■ AIM OF THE TASK ■
Among the entries below, count each line holding the word "setPagination". Write only the number.

*** DATA PROVIDED Section Begins ***

(** When no two matches tie under the sort, every request is handed
    the same sorted list. *)
Lemma handed_unique E filters filters' coll :
  Issue.filterQuery filters' = Issue.filterQuery filters ->
  sortKey filters' = sortKey filters ->
  Sorted (strictlyOrdered filters) (sortedMatches E filters coll) ->
  handed E filters' coll = sortedMatches E filters coll.
Proof.
  intros Hq Hk Hstrict. symmetry.
  apply (sorted_unique (fst (sortKey filters)) (snd (sortKey filters))).
  - apply sortKey_nonzero.
  - exact Hstrict.
  - destruct (handed_facts E filters' coll) as [Hs _].
    unfold ordered in Hs. now rewrite Hk in Hs.
  - destruct (handed_facts E filters' coll) as [_ Hp].
    destruct (sortedMatches_facts E filters coll) as [_ Hp'].
    unfold allMatches in *. rewrite Hq in Hp.
    eapply Permutation_trans; [exact Hp' | now apply Permutation_sym].
Qed.

Lemma pageAt_slice E filters coll L P :
  1 <= L ->
  Issue.refuses E
    (Issue.findRequest
       (IssuesRoute.setPagination (Some (Z.of_nat (S P))) (Some L) filters)) = false ->
  Sorted (strictlyOrdered filters) (sortedMatches E filters coll) ->
  pageAt E filters coll L (S P) =
  firstn (Z.to_nat L) (skipn (P * Z.to_nat L) (sortedMatches E filters coll)).
Proof.
  intros HL Hserved Hstrict. unfold pageAt, Issue.findWithFilters, Issue.exec.
  rewrite Hserved. rewrite findRequest_sort.
  set (filters' := IssuesRoute.setPagination (Some (Z.of_nat (S P))) (Some L) filters)
    in *.
  assert (Issue.r_paging (Issue.findRequest filters') =
          Some ((Z.of_nat (S P) - 1) * L, L)) as ->.
  { unfold Issue.findRequest, filters'.
    cbn [Issue.r_paging IssuesRoute.setPagination Issue.f_page Issue.f_limit
         JS.truthyInt].
    assert ((Z.of_nat (S P) =? 0) = false) as -> by (apply Z.eqb_neq; lia).
    assert ((L =? 0) = false) as -> by (apply Z.eqb_neq; lia). reflexivity. }
  pose proof (handed_unique E filters filters' coll eq_refl eq_refl Hstrict) as Hh.
  unfold handed, allMatches in Hh.
  change (Issue.r_query (Issue.findRequest filters')) with (Issue.filterQuery filters').
  unfold Issue.find_.
  destruct (sortKey filters') as [field order]. cbn [fst snd] in Hh. rewrite Hh.
  assert (((Z.of_nat (S P) - 1) * L <? 0) = false) as -> by (apply Z.ltb_ge; nia).
  unfold Ok. rewrite Z.abs_eq by lia. do 2 f_equal. nia.
Qed.

(** X24: when no two matches tie under the sort and the engine serves
    every page, paging repeats and drops nothing: for a limit of at
    least 1, the pages 1 to [n] of [findWithFilters], one after the
    other, are the first [n * limit] of the sorted matches, and each
    page is the next [limit] of them. *)
Theorem pages_tile E filters coll L n :
  1 <= L ->
  (forall P, (1 <= P <= S n)%nat ->
     Issue.refuses E
       (Issue.findRequest
          (IssuesRoute.setPagination (Some (Z.of_nat P)) (Some L) filters)) = false) ->
  Sorted (strictlyOrdered filters) (sortedMatches E filters coll) ->
  flat_map (pageAt E filters coll L) (seq 1 n) =
    firstn (n * Z.to_nat L) (sortedMatches E filters coll) /\
  pageAt E filters coll L (S n) =
    firstn (Z.to_nat L) (skipn (n * Z.to_nat L) (sortedMatches E filters coll)).
Proof.
  intros HL Hserved Hstrict.
  split; [|apply pageAt_slice; [assumption | apply Hserved; lia | assumption]].
  assert (forall m, (m <= n)%nat ->
            flat_map (pageAt E filters coll L) (seq 1 m) =
            firstn (m * Z.to_nat L) (sortedMatches E filters coll)) as Hall.
  { induction m as [|m IH]; intros Hm; [reflexivity|].
    rewrite seq_S, flat_map_app, IH by lia. cbn [flat_map Nat.add]. rewrite app_nil_r.
    rewrite pageAt_slice; [|assumption | apply Hserved; lia | assumption].
    rewrite firstn_skipn_app. f_equal. lia. }
  now apply Hall.
Qed.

*** DATA PROVIDED Section Ends ***

■ TASK SOLUTION ■
4